Indeed, this week we were told the supposedly ‘good news’ that average energy prices are to drop £440-a-year to a still too eye-wateringly high £2,062.91 a year from JULY.

So, this summer, just as a good old British hosepipe ban begins, and our boiling hot homes become magnets for bluebottles because we’ve got the back door open and they can smell the cat’s food, we can ‘just’ about afford to put the heating on…

And yet – apart from in my house where I got a bit hot under the collar but luckily didn’t have to pay for self-generated heat – I can’t see more widespread anger.

It’s like we’ve all been (air) conditioned to believe that the energy companies are our friends, and we are all in it together – a weird kind of Stockholm Syndrome that makes you reluctantly accept being either being very poor or very cold.

(That’s opposed to the Bibby Stockholm Syndrome, something that the government hopes will occur to asylum seekers to make them think they are living on a flat-pack IKEA-built floating Scandinavian Island rather than a gloomy barge in Dorset being divebombed by equally baffled seagulls looking to pick up some sour herring.)

Anyway, back to my rant.

My anger was piqued and indeed peaked, in a week where we are all hoping for a post-Coronation bounce and a new beginning where we can leave the cost-of-living crisis behind.

After years of strife and strikes we want a King Charles-commanded Britain walking into a new era of fairness and equality where everything starts to work, and we all work together.

But the cosy ermine-trimmed golden glow of last weekend will soon wear off if the good news doesn’t start coming soon.

Unfortunately, the ‘good news’ about the energy cap was quickly followed by news that the interest rate had gone up. AGAIN.

That’s at a time everyone’s already mortgaged to the hilt and the average asking price for a first-time buyer-type property sitting at a record of £224,963.

The only news that could underwhelm me more is if the Lib Dem’s claimed they were ready to share power…Uh-oh.

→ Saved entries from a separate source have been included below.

(* ===== verification/StoreTheorems.v ===== *)
(** * StoreTheorems: the properties of the statement store

    The theorems are stated for any codec, any database and any iterator that
    keep the laws of their interfaces.  The witnesses run them on the wire
    format of Wire.v and on the database [MapDB]. *)

From Stdlib Require Import ZArith Lia.
From S2P Require Import Prelude Words Murmur3 Messages Iterators LevelDB Keys Wire RdfOperators.
From S2P Require Import Persistence PersistenceSpec Refinement UpdateProofs Matching Service DemoStore.

Section Theorems.
Context (ar : arch) `{PBL : ProtobufLaws}.
Context `{LK : !LevelDB key64} `{LKL : !LevelDBLaws key64}.
Context `{CB : !Comparator bytes} `{LB : !LevelDB bytes} `{LBL : !LevelDBLaws bytes}.

(** C1. Invariant of every reachable store: after any sequence of
    AddStatements, AddNamespaces, RemoveStatements and Update from an empty
    store, each entry of each of the four indexes is a serialized statement
    under the key of that statement in that index, and the four indexes hold
    the same statements. *)
Theorem reachable_indexes_consistent (p : LevelDBPersistence) :
  reachable ar p →
  (∀ t k v, contents (index_db t p) !! k = Some v →
     ∃ st, k = stmt_key ar t st ∧ v = SerializeToString st) ∧
  (∀ t st, contents (index_db t p) !! stmt_key ar t st =
           contents (db_spoc p) !! stmt_key ar SPOC st).
Proof.
  intros HI%(reachable_inv ar). split; [apply (inv_keyed _ _ HI)|apply (inv_agree _ _ HI)].
Qed.

(** C2. AddStatements returns, for every iterator, the number of statements
    read, and its effect on the abstract store is the insertion of each of them
    in order, a statement with the same key being replaced; the namespaces and
    the invariant are kept. *)
Theorem add_statements_correct {It} `{IteratorLaws It Statement} (it : It)
    (p : LevelDBPersistence) :
  Inv ar p →
  ∃ p', AddStatements ar it p = Ok (Z.of_nat (length (elements it)), p') ∧
    Inv ar p' ∧ abs p' = foldl (λ A st, spec_add ar st A) (abs p) (elements it) ∧
    same_ns p p'.
Proof. exact (AddStatements_refines ar it p). Qed.

(** C3. GetStatements with a pattern its index covers, on a store whose terms
    do not collide with those of the pattern, delivers exactly the stored
    statements that [matches] accepts, each once. *)
Theorem get_statements_exact (pattern : Statement) (p : LevelDBPersistence) :
  Inv ar p → wf_pattern pattern = true →
  index_covers (type_ (newPatternQuery pattern)) pattern = true →
  set_Forall (λ st, wf_value (object st) = true ∧ hash_distinct ar st pattern) (abs p) →
  ∃ l, GetStatements ar pattern (λ l st, Ok (true, l ++ [st])) [] p = Ok l ∧ NoDup l ∧
    ∀ st, st ∈ l ↔ matches st pattern = true ∧ st ∈ abs p.
Proof.
  intros HI Hwf Hc Hd. exists (results ar pattern p).
  rewrite (GetStatements_collect ar pattern). split; [done|].
  split; [exact (results_nodup ar pattern p HI)|].
  intros st. rewrite (elem_of_results ar pattern p st HI). unfold spec_get.
  rewrite elem_of_filter. split; intros [Hm Hst]; (split; [|done]);
    destruct (Hd st Hst) as [Hv Hx];
    by apply (hash_matches_exact ar pattern st Hwf (λ _, Hv) Hc Hx).
Qed.

(** Whatever the pattern, GetStatements never misses a stored statement
    that [matches] accepts: collisions and indexes that do not cover the
    pattern only add results. *)
Theorem get_statements_complete (pattern : Statement) (p : LevelDBPersistence) :
  Inv ar p → wf_pattern pattern = true →
  ∃ l, GetStatements ar pattern (λ l st, Ok (true, l ++ [st])) [] p = Ok l ∧
    ∀ st, st ∈ abs p → wf_value (object st) = true → matches st pattern = true → st ∈ l.
Proof.
  intros HI Hwf. exists (results ar pattern p). rewrite (GetStatements_collect ar pattern).
  split; [done|]. intros st Hst Hv Hm. rewrite (elem_of_results ar pattern p st HI).
  unfold spec_get. rewrite elem_of_filter. split; [|done].
  by apply (matches_hash_matches ar pattern st Hwf (λ _, Hv)).
Qed.

(** C4. RemoveStatements removes from the abstract store exactly what
    GetStatements with the same pattern returns, from all four indexes, and
    returns their number. *)
Theorem remove_statements_correct (pattern : Statement) (p : LevelDBPersistence) :
  Inv ar p →
  ∃ l p', GetStatements ar pattern (λ l st, Ok (true, l ++ [st])) [] p = Ok l ∧
    RemoveStatements ar pattern p = Ok (Z.of_nat (length l), p') ∧
    Inv ar p' ∧ same_ns p p' ∧ (∀ st, st ∈ abs p' ↔ st ∈ abs p ∧ st ∉ l) ∧
    GetStatements ar pattern (λ l st, Ok (true, l ++ [st])) [] p' = Ok [].
Proof.
  intros HI. destruct (RemoveStatements_refines ar pattern p HI) as (p' & E & HI' & Ha & Hn).
  exists (results ar pattern p), p'. rewrite !(GetStatements_collect ar pattern), E.
  rewrite (results_length ar pattern p HI). split_and!; try done.
  - intros st. rewrite (elem_of_results ar pattern p st HI), Ha.
    unfold spec_remove, spec_get. rewrite !elem_of_filter.
    destruct (decide (hash_matches ar pattern st)); tauto.
  - f_equal. apply length_zero_iff_nil.
    rewrite (results_length ar pattern p' HI'), Ha. apply size_empty_iff.
    unfold spec_remove, spec_get. set_solver.
Qed.

(** Size counts the statements of the abstract store. *)
Theorem size_correct (p : LevelDBPersistence) :
  Inv ar p → Size p = Ok (Z.of_nat (size (abs p))).
Proof. exact (Size_refines ar p). Qed.

(** A statement that was just added is found by its own pattern, with any
    of its fields left out: no assumption on hashes. *)
Theorem add_then_get (st pattern : Statement) (p : LevelDBPersistence) :
  Inv ar p → (∀ q, pattern_has pattern q = true → field_eq q st pattern) →
  ∃ p' l, AddStatements ar (newSingletonIterator st) p = Ok (1%Z, p') ∧
    GetStatements ar pattern (λ l st, Ok (true, l ++ [st])) [] p' = Ok l ∧ st ∈ l.
Proof.
  intros HI Hf.
  destruct (AddStatements_refines ar (newSingletonIterator st) p HI) as (p' & E & HI' & Ha & _).
  exists p', (results ar pattern p'). rewrite (GetStatements_collect ar pattern). split_and!; try done.
  rewrite (elem_of_results ar pattern p' st HI'), Ha. cbn.
  unfold spec_get, spec_add. rewrite elem_of_filter. split; [|set_solver].
  unfold hash_matches. rewrite Forall_forall. intros q Hq%bound_positions_has.
  f_equal. by apply term_buf_eq, Hf.
Qed.

(** C5. Update processes its whole stream and returns: the counters are those
    of [spec_stats], the statements change as [spec_update] says (a removal
    takes what matched before the call), and the two namespace databases get
    the queued writes in order. *)
Theorem update_correct {It} `{IteratorLaws It UpdateRequest} (it : It) (p : LevelDBPersistence) :
  Inv ar p →
  ∃ p', Update ar it p =
      Ok (foldl (spec_stats ar (abs p)) (mkUpdateStatistics 0 0 0 0) (elements it), p') ∧
    Inv ar p' ∧ abs p' = foldl (spec_update ar (abs p)) (abs p) (elements it) ∧
    contents (db_ns_prefix p') =
      apply_batch (elements it ≫= req_ns_ops prefix p) (contents (db_ns_prefix p)) ∧
    contents (db_ns_url p') =
      apply_batch (elements it ≫= req_ns_ops ns_uri p) (contents (db_ns_url p)).
Proof. exact (Update_refines ar it p). Qed.

(** C17. When no request of the stream removes what an earlier one adds, Update
    has the effect of applying the requests one after the other. *)
Theorem update_sequential {It} `{IteratorLaws It UpdateRequest} (it : It)
    (p : LevelDBPersistence) :
  Inv ar p → no_readd ar [] (elements it) →
  ∃ s p', Update ar it p = Ok (s, p') ∧
    abs p' = foldl (spec_sequential ar) (abs p) (elements it).
Proof.
  intros HI Hr. destruct (Update_refines ar it p HI) as (p' & E & _ & Ha & _).
  eexists _, p'. split; [exact E|]. rewrite Ha.
  apply (spec_update_sequential ar (abs p) [] (abs p)); [|done]. by left.
Qed.

(** Adding a statement and removing it in the same Update does not remove
    it: if the store did not hold a statement with that key, it does after the
    call. *)
Theorem update_add_remove_keeps (st : Statement) (p : LevelDBPersistence) :
  Inv ar p → spec_get ar st (abs p) = ∅ →
  ∃ s p', Update ar (newReaderIterator [stmt_added st; stmt_removed st]) p = Ok (s, p') ∧
    removed_stmts s = 0%Z ∧ st ∈ abs p'.
Proof.
  intros HI Hg.
  destruct (Update_refines ar (newReaderIterator [stmt_added st; stmt_removed st]) p HI)
    as (p' & E & _ & Ha & _).
  rewrite elements_newReaderIterator in E, Ha. eexists _, p'. split; [exact E|].
  cbn in *. rewrite Hg in *. split; [done|]. rewrite Ha. apply elem_of_filter.
  split; [|unfold spec_add; set_solver]. intros (x & Hx & _). set_solver.
Qed.

(** RemoveStatements with a subject and an object but no predicate deletes
    every statement with that subject, whatever its object: the range of the
    query only uses the subject, and the results are not filtered by
    [matches]. *)
Theorem remove_subject_object_overreaches (pattern : Statement) (p : LevelDBPersistence) :
  Inv ar p → has_subject pattern = true → has_predicate pattern = false →
  has_object pattern = true → has_context pattern = false →
  ∃ n p', RemoveStatements ar pattern p = Ok (n, p') ∧
    ∀ st, subject st = subject pattern → st ∉ abs p'.
Proof.
  intros HI Hs Hp Ho Hc.
  destruct (RemoveStatements_refines ar pattern p HI) as (p' & E & _ & Ha & _).
  eexists _, p'. split; [exact E|]. intros st Hst. rewrite Ha.
  unfold spec_remove. rewrite elem_of_filter. intros [Hn _]. apply Hn.
  unfold hash_matches, newPatternQuery, bound_positions. cbn. rewrite Hs, Hc. cbn.
  rewrite Hs, Hp. constructor; [|constructor]. simpl. by rewrite Hst.
Qed.
End Theorems.

(** ** Witnesses: the theorems on the concrete store *)

Section Witnesses.
Import Demo.

Lemma reachable_indexes_consistent_witness :
  reachable ar loaded ∧
  contents (db_pcos loaded) !! stmt_key ar PCOS (quad "bob" "likes" "carol" "g1") =
  contents (db_spoc loaded) !! stmt_key ar SPOC (quad "bob" "likes" "carol" "g1").
Proof.
  split; [apply loaded_reachable|].
  exact (proj2 (reachable_indexes_consistent ar loaded loaded_reachable) PCOS
    (quad "bob" "likes" "carol" "g1")).
Defined.

Lemma add_statements_correct_witness :
  ∃ p', AddStatements ar (newReaderIterator quads) empty_store = Ok (3%Z, p') ∧
    Inv ar p' ∧ abs p' = foldl (λ A st, spec_add ar st A) (abs empty_store) quads ∧
    same_ns empty_store p'.
Proof.
  destruct (add_statements_correct ar (newReaderIterator quads) empty_store empty_inv)
    as (p' & E & HI & Ha & Hn).
  exists p'. split; [exact E|]. split; [exact HI|]. split; [exact Ha|exact Hn].
Defined.

Lemma get_statements_exact_witness :
  ∃ l, GetStatements ar (by_subject "alice") (λ l st, Ok (true, l ++ [st])) [] loaded = Ok l ∧
    NoDup l ∧ ∀ st, st ∈ l ↔ matches st (by_subject "alice") = true ∧ st ∈ abs loaded.
Proof.
  apply (get_statements_exact ar (by_subject "alice") loaded).
  - apply loaded_inv.
  - reflexivity.
  - reflexivity.
  - apply (bool_decide_unpack _). vm_compute. exact I.
Defined.

Lemma get_statements_complete_witness :
  ∃ l, GetStatements ar (by_subject_object "alice" "bob") (λ l st, Ok (true, l ++ [st])) []
         loaded = Ok l ∧
    ∀ st, st ∈ abs loaded → wf_value (object st) = true →
      matches st (by_subject_object "alice" "bob") = true → st ∈ l.
Proof.
  apply (get_statements_complete ar (by_subject_object "alice" "bob") loaded);
    [apply loaded_inv | reflexivity].
Defined.

Lemma remove_statements_correct_witness :
  ∃ l p', GetStatements ar (by_subject "alice") (λ l st, Ok (true, l ++ [st])) [] loaded = Ok l ∧
    RemoveStatements ar (by_subject "alice") loaded = Ok (Z.of_nat (length l), p') ∧
    Inv ar p' ∧ same_ns loaded p' ∧ (∀ st, st ∈ abs p' ↔ st ∈ abs loaded ∧ st ∉ l) ∧
    GetStatements ar (by_subject "alice") (λ l st, Ok (true, l ++ [st])) [] p' = Ok [].
Proof. apply (remove_statements_correct ar (by_subject "alice") loaded loaded_inv). Defined.

Lemma size_correct_witness : Size loaded = Ok 3%Z.
Proof.
  rewrite (size_correct ar loaded loaded_inv). rewrite loaded_abs. vm_compute. reflexivity.
Defined.

Lemma add_then_get_witness :
  ∃ p' l, AddStatements ar (newSingletonIterator (quad "dan" "knows" "bob" "g2")) loaded =
      Ok (1%Z, p') ∧
    GetStatements ar (by_subject_object "dan" "bob") (λ l st, Ok (true, l ++ [st])) [] p' = Ok l ∧
    quad "dan" "knows" "bob" "g2" ∈ l.
Proof.
  apply (add_then_get ar (quad "dan" "knows" "bob" "g2") (by_subject_object "dan" "bob") loaded).
  - apply loaded_inv.
  - intros []; simpl; intros ?; first [reflexivity | discriminate].
Defined.

Definition demo_requests : list UpdateRequest :=
  [stmt_removed (by_subject "alice"); stmt_added (quad "alice" "likes" "dan" "g3");
   ns_added (mkNamespace "foaf" "http://xmlns.com/foaf/0.1/")].

Lemma update_correct_witness :
  ∃ p', Update ar (newReaderIterator demo_requests) loaded =
      Ok (foldl (spec_stats ar (abs loaded)) (mkUpdateStatistics 0 0 0 0) demo_requests, p') ∧
    Inv ar p' ∧ abs p' = foldl (spec_update ar (abs loaded)) (abs loaded) demo_requests ∧
    contents (db_ns_prefix p') =
      apply_batch (demo_requests ≫= req_ns_ops prefix loaded) (contents (db_ns_prefix loaded)) ∧
    contents (db_ns_url p') =
      apply_batch (demo_requests ≫= req_ns_ops ns_uri loaded) (contents (db_ns_url loaded)).
Proof.
  pose proof (update_correct ar (newReaderIterator demo_requests) loaded loaded_inv) as T.
  rewrite elements_newReaderIterator in T. exact T.
Defined.

Lemma update_sequential_witness :
  ∃ s p', Update ar (newReaderIterator demo_requests) loaded = Ok (s, p') ∧
    abs p' = foldl (spec_sequential ar) (abs loaded) demo_requests.
Proof.
  pose proof (update_sequential ar (newReaderIterator demo_requests) loaded loaded_inv) as T.
  rewrite elements_newReaderIterator in T. apply T. repeat split. constructor.
Defined.

Lemma update_add_remove_keeps_witness :
  ∃ s p', Update ar (newReaderIterator [stmt_added (quad "a" "b" "c" "d");
                                        stmt_removed (quad "a" "b" "c" "d")]) empty_store = Ok (s, p') ∧
    removed_stmts s = 0%Z ∧ quad "a" "b" "c" "d" ∈ abs p'.
Proof.
  apply (update_add_remove_keeps ar (quad "a" "b" "c" "d") empty_store empty_inv).
  rewrite empty_abs. reflexivity.
Defined.

(** The overreach on the loaded store: asked to remove what alice knows of bob,
    it removes her statement about carol too. *)
Lemma remove_subject_object_overreaches_witness :
  (∃ n p', RemoveStatements ar (by_subject_object "alice" "bob") loaded = Ok (n, p') ∧
     ∀ st, subject st = res_ "alice" → st ∉ abs p') ∧
  quad "alice" "knows" "carol" "g2" ∈ abs loaded ∧
  matches (quad "alice" "knows" "carol" "g2") (by_subject_object "alice" "bob") = false.
Proof.
  split; [|split].
  - apply (remove_subject_object_overreaches ar (by_subject_object "alice" "bob") loaded);
      [apply loaded_inv | reflexivity..].
  - apply (bool_decide_unpack _). vm_compute. exact I.
  - reflexivity.
Defined.
End Witnesses.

That’s not to say there hasn’t been an effort from the current government to give the nation a shot-in-the-arm – particularly where it comes to our creaking healthcare system.

That said, their announcement in the form of the Primary Care Recovery Plan, meant that any real life shot-in-the-arm may now have to be administered by your local pharmacist rather than a stressed and overloaded GP.

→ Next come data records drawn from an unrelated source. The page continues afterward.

Definition dan : Statement := quad "dan" "knows" "bob" "g9".
Definition eve : Statement := quad "eve" "knows" "dan" "g9".

Lemma concurrent_calls_complete_witness :
  sn (sys_step ar) (server [RAdd [dan]; RQuery any] loaded) ∧
  ∀ s, rtc (sys_step ar) (server [RAdd [dan]; RQuery any] loaded) s → nf (sys_step ar) s →
    calls s !! 0%nat = Some (Replied (Count 1)).
Proof.
  destruct (concurrent_calls_complete ar [RAdd [dan]; RQuery any] loaded) as [Hsn Hc].
  split; [exact Hsn|]. intros s Hr Hnf. exact (proj2 (Hc s Hr Hnf) 0%nat (RAdd [dan]) eq_refl).
Defined.

Lemma query_linearizable_witness :
  ∃ p1, sequential ar (RAdd [dan]) loaded = Ok p1 ∧ Inv ar p1 ∧
    ∀ s, rtc (sys_step ar) (server [RQuery any; RAdd [dan]; RQuery (by_subject "dan")] loaded) s →
      (∀ i pattern l, calls s !! i = Some (Answered pattern l) →
         NoDup l ∧ (list_to_set l = spec_get ar pattern (abs loaded) ∨
                    list_to_set l = spec_get ar pattern (abs p1))) ∧
      (nf (sys_step ar) s → shared s = p1).
Proof.
  apply (query_linearizable ar [RQuery any; RAdd [dan]; RQuery (by_subject "dan")] 1 (RAdd [dan]) loaded loaded_inv).
  - reflexivity.
  - reflexivity.
  - intros [|[|[|i]]] r E Hne; simpl in E; simplify_eq; done.
Defined.

(** A query between two additions. *)
Definition demo_run : system :=
  mkSystem [Adding [dan]; Answered (by_subject "dan") (results ar (by_subject "dan") loaded); Adding [eve; dan]]
    loaded.

Lemma concurrent_adds_witness :
  let rs := [RAdd [dan]; RQuery (by_subject "dan"); RAdd [eve; dan]] in
  rtc (sys_step ar) (server rs loaded) demo_run ∧
  (∀ i pattern l, calls demo_run !! i = Some (Answered pattern l) →
     NoDup l ∧ spec_get ar pattern (abs loaded) ⊆ list_to_set l ∧
     list_to_set l ⊆ spec_get ar pattern (abs loaded ∪ ⋃ (added <$> rs))) ∧
  (nf (sys_step ar) demo_run →
   Inv ar (shared demo_run) ∧ abs (shared demo_run) = abs loaded ∪ ⋃ (added <$> rs)).
Proof.
  intros rs.
  assert (Hr : rtc (sys_step ar) (server rs loaded) demo_run).
  { apply rtc_once.
    refine (sys_call ar (start <$> rs) 1 (Querying (by_subject "dan")) loaded
      (Answered (by_subject "dan") (results ar (by_subject "dan") loaded)) loaded eq_refl _).
    apply step_query. exact (GetStatements_collect ar (by_subject "dan") loaded). }
  split; [exact Hr|].
  apply (concurrent_adds ar rs loaded demo_run loaded_inv); [by repeat constructor| |exact Hr].
  apply (bool_decide_unpack _). vm_compute. exact I.
Defined.

Lemma concurrent_add_remove_diverges_witness :
  let st := quad "alice" "knows" "bob" "g1" in
  ∃ s, rtc (sys_step ar) (server [RAdd [st]; RRemove st] loaded) s ∧
    Forall (λ c, finished c = true) (calls s) ∧
    index_maps (shared s) SPOC !! stmt_key ar SPOC st = None ∧
    index_maps (shared s) CSPO !! stmt_key ar CSPO st = Some (SerializeToString st) ∧
    ¬ Inv ar (shared s).
Proof.
  intros st. apply (concurrent_add_remove_diverges ar st loaded loaded_inv).
  rewrite loaded_abs. apply (bool_decide_unpack _). vm_compute. exact I.
Defined.
End ConcurrencyWitnesses.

I don’t know about you, but I struggle enough walking up to the counter in Boots with an armful of brightly coloured shampoos and shower gels to cover up the fact I’m trying to buy Dulcolax and Anusol, so God knows how I’ll cope asking them for something if it was really serious.

They followed that up by attempting to solve the NHS staffing crisis by announcing that school leavers can become doctors without earning a degree.

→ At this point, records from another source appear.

Definition as_turtle (x : t) : string :=
  let i := internal_ x in
  if hasContext x then
    as_turtle_Resource (context i) +:+ " { " +:+ as_turtle_Resource (subject i) +:+ " " +:+
    as_turtle_URI (predicate i) +:+ " " +:+ as_turtle_Value (object i) +:+ ". }"
  else
    as_turtle_Resource (subject i) +:+ " " +:+ as_turtle_URI (predicate i) +:+ " " +:+
    as_turtle_Value (object i) +:+ ".".
Definition getMessage (x : t) : Messages.Statement := internal_ x.
End Statement.
End rdf.

(** ** Comparison of model objects: that of their messages *)

Definition rdf_Namespace_eq (lhs rhs : rdf.Namespace.t) : bool :=
  Namespace_eq (rdf.Namespace.getMessage lhs) (rdf.Namespace.getMessage rhs).
Definition rdf_Namespace_ne (lhs rhs : rdf.Namespace.t) : bool := negb (rdf_Namespace_eq lhs rhs).
Definition rdf_URI_eq (lhs rhs : rdf.URI.t) : bool :=
  URI_eq (rdf.URI.getMessage lhs) (rdf.URI.getMessage rhs).
Definition rdf_URI_ne (lhs rhs : rdf.URI.t) : bool := negb (rdf_URI_eq lhs rhs).
Definition rdf_BNode_eq (lhs rhs : rdf.BNode.t) : bool :=
  BNode_eq (rdf.BNode.getMessage lhs) (rdf.BNode.getMessage rhs).
Definition rdf_BNode_ne (lhs rhs : rdf.BNode.t) : bool := negb (rdf_BNode_eq lhs rhs).
Definition rdf_StringLiteral_eq (lhs rhs : rdf.StringLiteral.t) : bool :=
  StringLiteral_eq (rdf.StringLiteral.getMessage lhs) (rdf.StringLiteral.getMessage rhs).
Definition rdf_StringLiteral_ne (lhs rhs : rdf.StringLiteral.t) : bool :=
  negb (rdf_StringLiteral_eq lhs rhs).
Definition rdf_DatatypeLiteral_eq (lhs rhs : rdf.DatatypeLiteral.t) : bool :=
  DatatypeLiteral_eq (rdf.DatatypeLiteral.getMessage lhs) (rdf.DatatypeLiteral.getMessage rhs).
Definition rdf_DatatypeLiteral_ne (lhs rhs : rdf.DatatypeLiteral.t) : bool :=
  negb (rdf_DatatypeLiteral_eq lhs rhs).
Definition rdf_Value_eq (lhs rhs : rdf.Value.t) : bool :=
  Value_eq (rdf.Value.getMessage lhs) (rdf.Value.getMessage rhs).
Definition rdf_Value_ne (lhs rhs : rdf.Value.t) : bool := negb (rdf_Value_eq lhs rhs).
Definition rdf_Resource_eq (lhs rhs : rdf.Resource.t) : bool :=
  Resource_eq (rdf.Resource.getMessage lhs) (rdf.Resource.getMessage rhs).
Definition rdf_Resource_ne (lhs rhs : rdf.Resource.t) : bool := negb (rdf_Resource_eq lhs rhs).
Definition rdf_Statement_eq (lhs rhs : rdf.Statement.t) : bool :=
  Statement_eq (rdf.Statement.getMessage lhs) (rdf.Statement.getMessage rhs).
Definition rdf_Statement_ne (lhs rhs : rdf.Statement.t) : bool := negb (rdf_Statement_eq lhs rhs).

Now, I’m all for on-the-job training, but when it’s been done on me by someone whose surgical knowledge extends to tinkering with a dead rat in a year 10 biology class then I’ll happily take my chances of dying of old age while on the waiting list thanks very much.

With those announcements falling flat it’s hard to see where the big kickstart we all need is going to come from.

If you believe most showbiz reporters gurning away on TV and radio this week, the only hope is this weekend’s Eurovision, Europe’s Coronation of Camp.

This year it’s been held in Liverpool due to it being understandably too risky for last year’s winner, war-torn Ukraine, to host in Kiev.

Let’s hope we do it justice, there’s no security issues and it’s like the Coronation where the sneaky police deployed Minority Report-style skills to predictively arrest anyone who could be trouble before they actually were.

In fact, when I saw the news that the Old Bill had nicked the ‘Somerset Gimp’ – the rubber suited nuisance terrifying people across the West Country – part of me thought they’d pre-emptively struck again.

Let’s face it, judging by some of the outfits on show during the semi-finals, a similar costume wouldn’t have looked too out of place on stage on Saturday night.

And, at least with a half-inch thick rubber mask on we’d be spared hearing them sing.